Modeling of the petrophysical properties in tight carbonate reservoirs is important for better characterization of reservoir quality. This study aims to investigate the relationship between reservoir properties (porosity and permeability) and ultrasonic P-wave velocity of carbonate samples from different sedimentary lithofacies. In this context, different carbonate lithofacies of a wide range of rock lithification were selected in order to examine and model their reservoir properties and ultrasonic velocity under multiphase confining pressure simulation. The carbonate lithofacies were selected from the Miocene Dam Formation carbonates in Eastern Saudi Arabia. Three lithofacies were selected for this purpose, those are, (I) The stromatolite boundstone, (II) The burrowed wackestone, and (III) The quartz fossiliferous wackestone-packstone. The nature and field setting of these lithofacies reflects wide range of sedimentary texture, lithification, and therefore reservoir properties. Besides porosity and permeability models, ultrasonic P-wave velocity models were generated for each carbonate lithofacies under a wide range of confining pressure.
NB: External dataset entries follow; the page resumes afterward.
(* ===== verification/_CoqProject ===== *)
-Q . S2P
Prelude.v
SortedVec.v
Text.v
Resp.v
RespParser.v
RespProofs.v
ReadLoop.v
RespStable.v
StreamId.v
BTree.v
ConsumerGroups.v
ConsumerGroupProofs.v
ConsumerGroupSpec.v
Stream.v
StreamProofs.v
StreamSpec.v
Glob.v
PubSub.v
Connection.v
Blocking.v
BlockingSpec.v
SortedSet.v
SkipList.v
SkipListProofs.v
SkipListSpec.v
Value.v
SortedSetImpl.v
Keyspace.v
StringOps.v
ListOps.v
SetOps.v
ZSetOps.v
Scan.v
KeyspaceProofs.v
CollectionProofs.v
EngineSteps.v
EngineWatch.v
TypeSafety.v
ScanSpec.v
CellSpec.v
ListSpec.v
SetSpec.v
ZSetSpec.v
StringSpec.v
EngineExpiry.v
Command.v
CommandLogic.v
CollectionCommands.v
StringCommands.v
ZSetCommands.v
StreamCommands.v
GroupCommands.v
CommandSteps.v
CommandParser.v
Executor.v
ExecutorProofs.v
LuaEngine.v
LuaProofs.v
LuaRelay.v
Slowlog.v
AdminCommands.v
Config.v
F64Bits.v
Rdb.v
RdbCodec.v
RdbRecords.v
RdbRoundtrip.v
Replication.v
Info.v
ReplicaClient.v
Server.v
ServerLoop.v
Sample.v
ServerSteps.v
Startup.v
ServerProofs.v
ScriptAgrees.v
ScriptServer.v
ReplicaProofs.v
Transactions.v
In addition to the petrography, further investigations were used using SEM, and micro-CT scan imaging in order to demonstrate the effect of lithofacies patterns on the petrophysical properties. The petrographic analysis, SEM, and micro-CT scan revealed that the sedimentary fabric, composition, internal structure, and diagenesis have influenced the porosity and permeability patterns of the different lithofacies, and therefore the ultrasonic p-wave velocity. The homogeneous composition of the burrowed wackestone in terms of grain sorting, shape and stability clarify its steady petrophysical relationships, however, its weakest lithification has affected this relationship in higher confining pressure (3MPa and 6MPa). In contrast, the highly lithified stromatolite boundstone and quartz fossiliferous wackestone-packstone revealed better relationship with higher confining pressure. This study showed that integration of petrophysical properties and ultrasonic P-wave velocity under multiphase confining pressure can provide guides that might lead to better understanding and prediction of the tightness of carbonate reservoir with less degrees of uncertainty.